======== Dataset extract
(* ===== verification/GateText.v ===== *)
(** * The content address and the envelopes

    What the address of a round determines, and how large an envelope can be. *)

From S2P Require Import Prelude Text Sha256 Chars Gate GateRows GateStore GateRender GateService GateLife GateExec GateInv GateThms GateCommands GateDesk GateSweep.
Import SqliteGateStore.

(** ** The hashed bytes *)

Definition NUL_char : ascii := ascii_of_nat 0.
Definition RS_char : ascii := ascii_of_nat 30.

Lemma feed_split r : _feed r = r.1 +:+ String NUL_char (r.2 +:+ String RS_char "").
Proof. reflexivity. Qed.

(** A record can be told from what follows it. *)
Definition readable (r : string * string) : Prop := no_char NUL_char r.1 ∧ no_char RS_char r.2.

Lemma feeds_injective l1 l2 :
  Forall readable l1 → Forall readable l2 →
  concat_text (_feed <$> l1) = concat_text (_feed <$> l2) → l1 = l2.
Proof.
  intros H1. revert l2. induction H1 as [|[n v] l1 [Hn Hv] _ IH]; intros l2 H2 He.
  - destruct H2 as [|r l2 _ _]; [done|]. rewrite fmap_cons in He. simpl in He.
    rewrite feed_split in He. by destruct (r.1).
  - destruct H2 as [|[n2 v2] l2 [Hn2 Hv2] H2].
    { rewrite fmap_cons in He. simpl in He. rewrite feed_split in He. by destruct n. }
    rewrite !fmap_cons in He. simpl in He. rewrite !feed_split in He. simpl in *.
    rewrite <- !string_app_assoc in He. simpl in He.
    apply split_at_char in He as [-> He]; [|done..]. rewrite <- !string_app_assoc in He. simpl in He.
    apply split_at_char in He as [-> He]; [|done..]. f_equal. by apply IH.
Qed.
================
Task instructions: Gather each line from the listing above that holds "address".

Result for this task:
(** * The content address and the envelopes
    What the address of a round determines, and how large an envelope can be. *)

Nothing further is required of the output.